Problem details:
Take the entries that follow and return exactly the lines from the one holding "(calls (far_life p)))" through the one holding "erewrite bind_ok by (apply zoom_eq, BPFMap_update_ok; exact H1).", both included. Nothing else is needed.

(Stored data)
Lemma BPFMap_update_err {Mp K V} `{BpfMap Mp K V} (m m' : Mp) (k : K) (v : V) fl r :
  bpf_map_update_elem m k v fl = (m', r) -> r <> 0 ->
  BPFMap_update k v fl m = (Err MapCannotBeUpdated, m').
Proof.
  intros Hu Hr. unfold BPFMap_update, bind, get, put. rewrite Hu.
  now rewrite (proj2 (Z.eqb_neq _ _) Hr).
Qed.

Lemma BPFMap_update_inv {Mp K V} `{BpfMap Mp K V} (m m' : Mp) (k : K) (v : V) fl r :
  BPFMap_update k v fl m = (Ok r, m') -> bpf_map_update_elem m k v fl = (m', 0).
Proof.
  unfold BPFMap_update, bind, get, put. destruct (bpf_map_update_elem m k v fl) as [m1 r1].
  destruct (Z.eqb_spec r1 0) as [->|]; unfold ret, raise; congruence.
Qed.

Lemma BPFMap_update_fail {Mp K V} `{BpfMapLaws Mp K V} (m m' : Mp) (k : K) (v : V) fl e :
  BPFMap_update k v fl m = (Err e, m') -> m' = m /\ e = MapCannotBeUpdated.
Proof.
  unfold BPFMap_update, bind, get, put.
  destruct (bpf_map_update_elem m k v fl) as [m1 r1] eqn:Hu.
  destruct (Z.eqb_spec r1 0) as [->|Hr]; unfold ret, raise; [discriminate|].
  intros [= <- <-]. apply map_update_fail in Hu; auto.
Qed.

Lemma BPFMap_remove_ok {Mp K V} `{BpfMap Mp K V} (m m' : Mp) (k : K) :
  bpf_map_delete_elem m k = (m', 0) -> BPFMap_remove k m = (Ok 0, m').
Proof. intros Hu. unfold BPFMap_remove, bind, get, put. now rewrite Hu. Qed.

Lemma BPFMap_remove_absent {Mp K V} `{BpfMapLaws Mp K V} (m : Mp) (k : K) :
  bpf_map_lookup_elem m k = None -> BPFMap_remove k m = (Err MapCannotBeRemoved, m).
Proof.
  intros Hn. unfold BPFMap_remove, bind, get, put.
  destruct (bpf_map_delete_elem m k) as [m1 r1] eqn:Hu.
  pose proof (map_delete_absent _ _ _ _ Hu Hn) as Hr.
  rewrite (proj2 (Z.eqb_neq _ _) Hr), (map_delete_fail _ _ _ _ Hu Hr). reflexivity.
Qed.

Lemma map_position_some name names :
  In name names -> exists i, map_position name names = Some i.
Proof.
  induction names as [|s names IH]; [intros []|]. cbn.
  destruct (String.eqb_spec name s) as [->|Hn]; [eauto|].
  intros [->|Hi]; [done|]. destruct (IH Hi) as [i ->]. cbn. eauto.
Qed.

Lemma get_maps_ok {S} names wanted (s : S) :
  (forall n, In n wanted -> In n names) -> get_maps names wanted s = (Ok tt, s).
Proof.
  induction wanted as [|n wanted IH]; intros Hi; [done|].
  destruct (map_position_some n names) as [i Hp]; [apply Hi; now left|].
  cbn [get_maps]. unfold getMap, bind. rewrite Hp.
  destruct names; [discriminate|]. cbn. apply IH. intros k Hk. apply Hi. now right.
Qed.

Lemma open_and_load_ok e wanted l :
  env_ok wanted e ->
  open_and_load e wanted l =
    (Ok tt, mk_lifecycle ATTACHED (mSectionLinkInterfacesMap l) (opened e) (calls l)).
Proof.
  intros (Hr & Ho & Hl & Ha & Hn). destruct e as [u r o names le ae]. cbn in *. subst.
  unfold open_and_load, initializeMaps. cbn [rlimit_ret opened load_err attach_err map_names].
  destruct o as [sk|]; [|done].
  unfold lc_open, lc_load, lc_attach, bind, set_skeleton, set_state, modify, gets, ret, guard.
  cbn -[get_maps]. rewrite get_maps_ok by done. reflexivity.
Qed.

Lemma FARProgram_setup_ok {FarMap DevMap ArpMap} `{BpfMap DevMap Z Z} nametoindex e udp gtp
    (p : far_program FarMap DevMap ArpMap) d1 d2 :
  env_ok far_map_names e ->
  bpf_map_update_elem (mpEgressInterfaceMap p) UPLINK (nametoindex udp) BPF_ANY = (d1, 0) ->
  bpf_map_update_elem d1 DOWNLINK (nametoindex gtp) BPF_ANY = (d2, 0) ->
  FARProgram_setup nametoindex e udp gtp p =
    (Ok tt, mk_far_program (mId p)
              (mk_lifecycle ATTACHED (mSectionLinkInterfacesMap (far_life p)) (opened e)
                 (calls (far_life p)))
              (far_progs p) (far_fd p) (mpFARMap p) d2 (mpArpTableMap p)).
Proof.
  intros He H1 H2. unfold FARProgram_setup, on_far_life, on_egress.
  erewrite bind_ok by (apply zoom_eq, open_and_load_ok, He).
  erewrite bind_ok by (apply zoom_eq, BPFMap_update_ok; exact H1).
  erewrite bind_ok by (apply zoom_eq, BPFMap_update_ok; exact H2).
  reflexivity.
Qed.

Lemma bind_guard_ok {S E A} b (e : E) (k : unit -> M S E A) s a s' :
  bind (guard b e) k s = (Ok a, s') -> b = true /\ k tt s = (Ok a, s').
Proof. destruct b; cbn; [auto|discriminate]. Qed.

Answer to the exercise:
                 (calls (far_life p)))
              (far_progs p) (far_fd p) (mpFARMap p) d2 (mpArpTableMap p)).
Proof.
  intros He H1 H2. unfold FARProgram_setup, on_far_life, on_egress.
  erewrite bind_ok by (apply zoom_eq, open_and_load_ok, He).
  erewrite bind_ok by (apply zoom_eq, BPFMap_update_ok; exact H1).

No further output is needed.